Make-up is no longer a feminist issue – thanks to Donald Trump

Look at how make-up transformed Clinton and Trump’s campaigns. They advanced much further than Sanders and Bush because they could disguise their age, projecting energy and longitude. Forget fake news – both of them were fake youths 

Donald Trump speaks during a press conference with UK prime minister Theresa May
Donald Trump speaks during a press conference with UK prime minister Theresa May

This week, like many around the globe, I tuned into Donald Trump’s first prime-time TV interview as President on ABC. And my goodness, I was shocked by what I saw. With every word, I felt more and more afraid – for a future that will surely affect us all.

Because did you see how much make-up he was wearing? I know Trump’s orangeness is no secret, but I’ve never seen him so close up before, so that I could almost touch the lashings of foundation and bronzer creasing on his face. There is a lot of it.

I’m scared for men, in particular, now that make-up has so heavily entered the mainstream. Will my future Tinder dates nip off to the loo to powder their nose? Will they borrow my mascara? What will become of us all since the Leader of the Free World looks like a Snog Marry Avoid? contestant?

There has been a lack of intellectual analysis regarding Trump’s uptake of make-up, though it is a fascinating thing, particularly as it does not square with his image of “toxic masculinity”. Trump fans celebrate his straight-talking, blokey approach to everything. Yet here is a man who will wear bronzer.

In the feminist sphere, make-up has been a huge talking point for years, equated with subjugation and the perpetuation of unrealistic body standards. Many commentators pitied Hillary Clinton in her presidential campaign, especially after her concession speech, in which she infamously appeared au naturel. Many perceived her as broken and vulnerable; the victim of an “oppressive level of scrutiny”.

Yet no one has explained Trump and his penchant for foundation. He is as much of a sucker to the cosmetics industry as Clinton. He may even be more so, piling the slap on until the end of his presidency.

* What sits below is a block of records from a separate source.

(** ** What stays usable *)

Lemma writable_kept matches target :
  expand_unreadable_globs_with_ripgrep env host globs cwd max_depth = Ok matches ->
  (forall u, u ∈ matches -> ~ u `prefix_of` target) ->
  abs_ok target -> path_exists env target = true -> can_write_path_with_cwd env p target cwd = true ->
  exists b, create_filesystem_args env host p cwd max_depth = Ok b
    /\ (view (flags b) target = HostWritable \/ outer_subpath target
        \/ exists r, r ∈ roots /\ root r `prefix_of` target
             /\ (in_gitdir env (root r) target \/ root_in_metadata env p cwd (root r))).
Proof.
  intros Hm Hno Ht He Hc. pose proof not_full_restricted as Hk. destruct (filesystem_args_total matches Hm) as [b Hb].
  exists b. split; [done|].
  destruct (root_complete env p cwd Henv Hpaths Hk Hfull Hlinks target Ht Hc) as (d & Hd & Hw & Hcd & Hcase).
  set (r := writable_root_for env p cwd es _ (resolved_path d)) in Hcase.
  assert (r ∈ roots) as Hr by (apply roots_spec; [done..|]; exists d; split_and!; try done; apply Hd).
  assert (root r `prefix_of` target) as Hrt by apply Hd.
  destruct Hcase as [Hpw|Hex]; [|right; right; by exists r].
  destruct (decide (Exists (fun r => Exists (fun s => ~ root r `prefix_of` s /\ s `prefix_of` target) (read_only_subpaths r))
    mounted_roots)) as [Hout|Hout]; rewrite <- outer_subpath_Exists in Hout; [right; by left|left].
  destruct (filesystem_args_structure b Hb) as (us & above & blocks & rest & Eus & Hok & Hst).
  destruct (unreadable_are us Eus) as (matches' & Em & Hus). rewrite Hm in Em. injection Em as <-.
  eapply (kept_writable env host Hhost p cwd _ us b above blocks rest Hok Hst r target); [apply mounted_roots_NoDup| |done].
  constructor; [|done| | |exact Hout].
  - apply elem_of_mounted_roots. split; [done|]. eapply (exists_prefix env host Hhost); [exact He|done|].
    destruct (root_entry r Hr) as (_ & _ & _ & _ & _ & [[names ->] _] & _). done.
  - intros r' [Hr' _]%elem_of_mounted_roots Ht'. destruct (root_entry r' Hr') as (w & Hw' & _ & _ & E & _).
    rewrite E. apply (deciding_most _ _ _ Hd); [done|]. unfold covers. by rewrite <- E.
  - intros u [(e & He' & Hn & -> & _)%denied_root_spec|Hu]%Hus Hut; [|by destruct (Hno u)].
    destruct (deciding_most _ _ _ Hd e He' Hut) as [Hpre Hrank]. split; [done|]. intros E. specialize (Hrank E).
    rewrite Hn, Hw in Hrank. cbn in Hrank. lia.
Qed.
End policy.

(** ** A host made of files *)

(** A path exists if it is one of the files or above one. *)
Definition tree_exists (files : list (list Component)) (q : Path) : bool :=
  negb (is_nil q) && existsb (fun file => path_starts_with file q) files.
Definition tree_env (files : list (list Component)) (text : list Component -> option str) : Env :=
  mkEnv None (Some (L"/")) None (fun q => tree_exists files q && negb (bool_decide (q ∈ files)))
    (fun q => bool_decide (q ∈ files)) (tree_exists files) (fun _ => Some false)
    (fun q => if tree_exists files q then Some q else None) text (fun _ => None).
Definition tree_host (files : list (list Component)) : Host :=
  mkHost (fun q => if tree_exists files q
                   then Found (mkMetadata (if decide (q ∈ files) then IsFile else IsDirectory) 1 (mkIdentity 0 0))
                   else NotFound)
    (fun _ => Some [ReadEntry (L"entry") (Some IsFile)]) (fun _ => RgOutput false (Some 1%N) [] []) (fun _ => inr (fun _ => false))
    (fun _ => None) (Some (L"7")).

Lemma tree_env_ok files text : env_ok (tree_env files text).
Proof. by intros d [= <-]. Qed.
Lemma tree_no_links files text : no_links (tree_env files text).
Proof. intros q c _. cbn. destruct (tree_exists files q); congruence. Qed.

Lemma tree_host_ok files text : host_ok (tree_env files text) (tree_host files).
Proof.
  constructor; cbn.
  - intros q m. destruct (tree_exists files q); [|done]. intros [= <-]. cbn. by destruct (decide _).
  - intros q c [_ (f & Hf & Hp%path_starts_with_spec)%existsb_exists]%andb_true_iff Hq. apply andb_true_iff.
    split; [by destruct q|]. apply existsb_exists. exists f. split; [done|]. apply path_starts_with_spec.
    etransitivity; [|exact Hp]. by eexists.
  - intros q. by destruct (tree_exists files q).
Qed.

Definition built (r : result CodexErr FilesystemArgs) : FilesystemArgs :=
  match r with Ok b => b | _ => mkFilesystemArgs [] [] [] [] end.
Definition is_built (r : result CodexErr FilesystemArgs) : bool := match r with Ok _ => true | _ => false end.
Lemma built_ok r : is_built r = true -> r = Ok (built r).
Proof. by destruct r. Qed.

(** A workspace with a repository, documents that are read-only and a secret. *)
Definition ws_path (names : list str) : list Component := path_of (L"ws" :: names).
Definition ws_files : list (list Component) :=
  [ws_path [L"src"; L"a.rs"]; ws_path [GIT; L"config"]; ws_path [L"docs"; L"a.md"]; ws_path [L"secret"; L"key"];
   path_of [L"home"; L"me"; L".profile"]; path_of [L"usr"; L"bin"; L"cc"]].
Definition ws_policy : FileSystemSandboxPolicy :=
  restricted [mkEntry (Special Minimal) AccessRead; mkEntry (PathEntry ws) AccessWrite;
              mkEntry (PathEntry (ws_path [L"docs"])) AccessRead;
              mkEntry (PathEntry (ws_path [L"secret"])) AccessNone].
Definition ws_env : Env := tree_env ws_files (fun _ => None).
Definition ws_args : FilesystemArgs := built (create_filesystem_args ws_env (tree_host ws_files) ws_policy ws None).

Lemma ws_policy_ok : policy_paths_ok ws_policy.
Proof. repeat apply Forall_cons_2; try apply Forall_nil_2; try exact I; cbn [entry_path]; solve_abs_ok. Qed.
Lemma ws_args_built : create_filesystem_args ws_env (tree_host ws_files) ws_policy ws None = Ok ws_args.
Proof. apply built_ok. vm_compute. reflexivity. Qed.

Example ws_views :
  (fun names => view (flags ws_args) (path_of names)) <$>
    [[L"ws"; L"src"; L"a.rs"]; [L"ws"; L"new"]; [L"ws"; GIT; L"config"]; [L"ws"; L"docs"; L"a.md"];
     [L"ws"; L"secret"; L"key"]; [L"ws"; CODEX; L"x"]; [L"home"; L"me"; L".profile"]; [L"usr"; L"bin"; L"cc"]]
  = [HostWritable; HostWritable; HostReadOnly; HostReadOnly; Hidden; Hidden; Hidden; HostReadOnly].
Proof. vm_compute. reflexivity. Qed.

(** ** Theorems *)

(** C3: The sandbox writes within the policy.  Whenever the mounts for bubblewrap
    are made, a path that a command may then write lies under a writable root of the
    policy; the policy resolves it to [Write] and lets it be written, save for
    metadata of a writable entry whose directory is missing or that is overruled;
    or it is among what the mounts leave open: the metadata that is watched for
    creation, metadata of the working directory that is missing below the top of the
    root, and roots inside the directory their own [.git] file points to. *)
Theorem bwrap_writes_within_policy env host p cwd max_depth b target :
  env_ok env -> no_links env -> host_ok env host -> policy_paths_ok p -> has_full_disk_write_access p = false ->
  abs_ok target -> create_filesystem_args env host p cwd max_depth = Ok b -> view (flags b) target = HostWritable ->
  exists r, r ∈ get_writable_roots_with_cwd env p cwd /\ root r `prefix_of` target
    /\ ((resolve_access_with_cwd env p target cwd = AccessWrite
         /\ (can_write_path_with_cwd env p target cwd = true \/ in_unmounted_metadata env p cwd target))
        \/ left_open env p cwd b r target).
Proof. intros He Hl Hh Hp Hf Ht Hb Hv. by eapply writes_within. Qed.

Lemma bwrap_writes_within_policy_witness :
  exists r, r ∈ get_writable_roots_with_cwd ws_env ws_policy ws /\ root r `prefix_of` ws_path [L"src"; L"a.rs"].
Proof.
  assert (abs_ok (ws_path [L"src"; L"a.rs"])) as Ht by solve_abs_ok.
  destruct (bwrap_writes_within_policy ws_env (tree_host ws_files) ws_policy ws None ws_args (ws_path [L"src"; L"a.rs"])
    (tree_env_ok _ _) (tree_no_links _ _) (tree_host_ok _ _) ws_policy_ok eq_refl Ht ws_args_built) as (r & Hr & Hp & _);
    [vm_compute; reflexivity|by exists r].
Defined.

(** C7: The sandbox shows nothing the policy denies.  On a host without symbolic links,
    under a policy that does not grant writes to the whole disk, an existing path that a command
    sees is readable under the policy, or lies in a default directory of the platform
    that no entry below the root denies, or in the directory that a [.git] file of a
    writable root points to outside of the root; and below a denied path that exists,
    the matches of denied globs included, only the writable roots inside it and such
    directories are seen. *)
Theorem bwrap_shows_only_readable env host p cwd max_depth b us target :
  env_ok env -> no_links env -> host_ok env host -> policy_paths_ok p -> has_full_disk_write_access p = false ->
  abs_ok cwd -> abs_ok target -> path_exists env target = true ->
  create_filesystem_args env host p cwd max_depth = Ok b -> bwrap_unreadable_roots env host p cwd max_depth = Ok us ->
  view (flags b) target <> Hidden ->
  (can_read_path_with_cwd env p target cwd = true \/ platform_default env p cwd target \/ outer_subpath env p cwd target)
  /\ forall u, u ∈ us -> u `prefix_of` target ->
       (exists r, r ∈ get_writable_roots_with_cwd env p cwd /\ u `prefix_of` root r /\ root r `prefix_of` target)
       \/ outer_subpath env p cwd target.
Proof.
  intros He Hl Hh Hp Hf Hc Ht Hex Hb Hus Hv. split; [by eapply visible_within|].
  intros u Hu Hut. eapply (denied_seen env host Hh p cwd max_depth); try done. eapply (exists_prefix env host Hh); [exact Hex|done|].
  pose proof (unreadable_ok env host Hh p cwd max_depth He Hl Hp Hf us Hus) as Hok.
  rewrite Forall_forall in Hok. by destruct (Hok u Hu) as [[names ->] _].
Qed.

Lemma bwrap_shows_only_readable_witness :
  let target := ws_path [L"docs"; L"a.md"] in
  can_read_path_with_cwd ws_env ws_policy target ws = true \/ platform_default ws_env ws_policy ws target
  \/ outer_subpath ws_env ws_policy ws target.
Proof.
  intros target. assert (abs_ok target) as Ht by solve_abs_ok. assert (abs_ok ws) as Hc by solve_abs_ok.
  apply (bwrap_shows_only_readable ws_env (tree_host ws_files) ws_policy ws None ws_args [ws_path [L"secret"]] target
    (tree_env_ok _ _) (tree_no_links _ _) (tree_host_ok _ _) ws_policy_ok eq_refl Hc Ht eq_refl ws_args_built);
    vm_compute; [reflexivity|discriminate].
Defined.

In his enthusiasm, Trump seems to have done what no man has done before – he has turned make-up into a universal, not feminist, issue. It’s been going this way for years, as many men have started using it. And what’s to stop them now? The President has made make-up a weapon, rather than form of suppression, for getting what you want.

Bill Maher: PC culture helped put Donald Trump in the White House

After all, just look at how it transformed Clinton and Trump’s campaigns. They advanced much further than Sanders and Bush because they could disguise their age, projecting energy and longitude. Forget fake news – both of them were fake youths. Trump is the oldest president ever to be inaugurated – yet he managed to trick us all with his hefty contouring.

Make-up will be all the more important to Trump as he competes with increasingly young leaders, such as Justin Trudeau and Enrique Peña Nieto. Trump’s mantra is clearly “fight fire with fire” – and that’s not just for Isis. He recognises he has to look good if he is to stand on the world stage with these total babes.

Whatever the deep-down intellectual reasons Trump uses make-up are, we are unlikely to find out anytime soon, or see his face slapped on a billboard advertising his new cosmetics line.

But let’s be honest, it’s now no longer a feminist issue.